__EXERCISE GOAL__
This exercise calls for copying every line below that holds the word "descendants".

——

(* ===== verification/SupervisorProps.v ===== *)
(** * What a supervisor's report proves

    The kernel of the supervisor of a command ([supervised]): its descendants, those that
    escaped it, the report it has written, a clock.  A report that settles the command is
    written only when nothing of it is left, whenever the supervisor is stopped; the process
    inside the sandbox answers zero only then; and no loop of either runs out of turns. *)

From Stdlib Require Import ZArith SpecFloat.
From stdpp Require Import relations.
From S2P Require Import Prelude PyValue Text Json JsonParse JsonProps Journal BearerStore Program Commands CommandSafety Sandbox Supervisor.
Import Journal BearerStore Commands CommandSafety Sandbox Supervisor.

#[local] Open Scope string_scope.
#[local] Open Scope Z_scope.
#[local] Open Scope list_scope.

(** ** The kernel *)

(** [m_tree]: the descendants that are not reaped.  [m_loose]: those that another process
    adopted.  [m_births]: how many processes are still created, by whomever. *)
Record machine := {
  m_argv : list string; m_tree : gset Z; m_loose : gset Z; m_reaper : bool; m_report : string; m_clock : Z; m_births : nat; m_spun : bool
}.

Definition quiet (w : machine) : Prop := m_tree w = ∅ /\ m_loose w = ∅.
(** What plans fix and claims never touch: canonical scopes, distinct instances. *)
Record static (l : ledger) : Prop := {
  st_scopes : canonical_scopes l;
  st_instances : NoDup (map ri_id l.(instances))
}.

Record ledger_ok (l : ledger) : Prop := {
  lo_claims : claims_ok l;
  lo_locks : lock_exclusive l.(lock_leases);
  lo_capacity : within_capacity l;
  lo_static : static l
}.

(** No claim disappears or changes hands, and none becomes active again. *)
Definition keeps_claims (l l' : ledger) : Prop :=
  forall c, c ∈ l.(claims) -> exists c', c' ∈ l'.(claims) /\ c'.(cl_id) = c.(cl_id) /\ c'.(cl_token) = c.(cl_token) /\
    c'.(cl_task) = c.(cl_task) /\ (is_active_claim c' = true -> is_active_claim c = true).

#[export] Instance keeps_claims_preorder : PreOrder keeps_claims.
Proof.
  split; [intros l c Hc; by exists c|]. intros a b d H1 H2 c Hc.
  destruct (H1 c Hc) as (c1 & Hc1 & E1 & E2 & E3 & E4). destruct (H2 c1 Hc1) as (c2 & Hc2 & F1 & F2 & F3 & F4).
  exists c2. split; [done|]. split; [congruence|]. split; [congruence|]. split; [congruence|auto].
Qed.

Record next (l l' : ledger) : Prop := { nx_ok : ledger_ok l'; nx_keeps : keeps_claims l l' }.

Lemma next_refl l : ledger_ok l -> next l l.
Proof. intros H. split; [done|reflexivity]. Qed.

Lemma next_trans a b c : next a b -> next b c -> next a c.
Proof. intros [_ H1] [H2 H3]. split; [done|by etransitivity]. Qed.

Lemma held_unique l x y :
  claims_ok l -> x ∈ l.(claims) -> y ∈ l.(claims) -> held x = true -> held y = true -> x.(cl_task) = y.(cl_task) -> x = y.
Proof.
  intros H Hx Hy Hhx Hhy. apply (NoDup_map_eq cl_task (List.filter held l.(claims)) x y (co_held _ H)).
  - apply list_elem_of_In, List.filter_In. split; [by apply list_elem_of_In|done].
  - apply list_elem_of_In, List.filter_In. split; [by apply list_elem_of_In|done].
Qed.

Lemma id_unique l x y : claims_ok l -> x ∈ l.(claims) -> y ∈ l.(claims) -> x.(cl_id) = y.(cl_id) -> x = y.
Proof. intros H. apply NoDup_map_eq, (co_ids _ H). Qed.

(** ** Updates of claims *)

Record mild (cs : list claim) (f : claim -> claim) : Prop := {
  mi_id : forall c, c ∈ cs -> (f c).(cl_id) = c.(cl_id);
  mi_token : forall c, c ∈ cs -> (f c).(cl_token) = c.(cl_token);
  mi_task : forall c, c ∈ cs -> (f c).(cl_task) = c.(cl_task);
  mi_held : forall c, c ∈ cs -> held (f c) = true -> held c = true;
  mi_active : forall c, c ∈ cs -> is_active_claim (f c) = true -> is_active_claim c = true
}.

Definition map_claims (f : claim -> claim) (l : ledger) : ledger := with_claims l l.(tasks) (map f l.(claims)).

Lemma map_claims_ok f l : mild l.(claims) f -> claims_ok l -> claims_ok (map_claims f l).
Proof.
  intros Hf [H1 H2 H3 H4 H5].
  assert (forall (k : claim -> string), (forall c, c ∈ l.(claims) -> k (f c) = k c) -> map k (map f l.(claims)) = map k l.(claims)) as Hmap.
  { intros k Hk. rewrite map_map. apply map_ext_in. intros c Hc. apply Hk. by apply list_elem_of_In. }
  split; cbn [map_claims with_claims claims].
  - by rewrite (Hmap _ (mi_id _ _ Hf)).
  - by rewrite (Hmap _ (mi_token _ _ Hf)).
  - apply NoDup_shrink; [apply (mi_task _ _ Hf)|apply (mi_held _ _ Hf)|exact H3].
  - intros c' (c & -> & Hc)%list_elem_of_fmap Ha. rewrite (mi_task _ _ Hf) by done.
    apply (H4 c Hc), (mi_active _ _ Hf); done.
  - intros c1' c2' (c1 & -> & Hc1)%list_elem_of_fmap (c2 & -> & Hc2)%list_elem_of_fmap Ha1 Ha2.
    rewrite !(mi_task _ _ Hf) by done. apply (H5 c1 c2 Hc1 Hc2); by apply (mi_active _ _ Hf).
Qed.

——

__TASK ANSWER__
    The kernel of the supervisor of a command ([supervised]): its descendants, those that
(** [m_tree]: the descendants that are not reaped.  [m_loose]: those that another process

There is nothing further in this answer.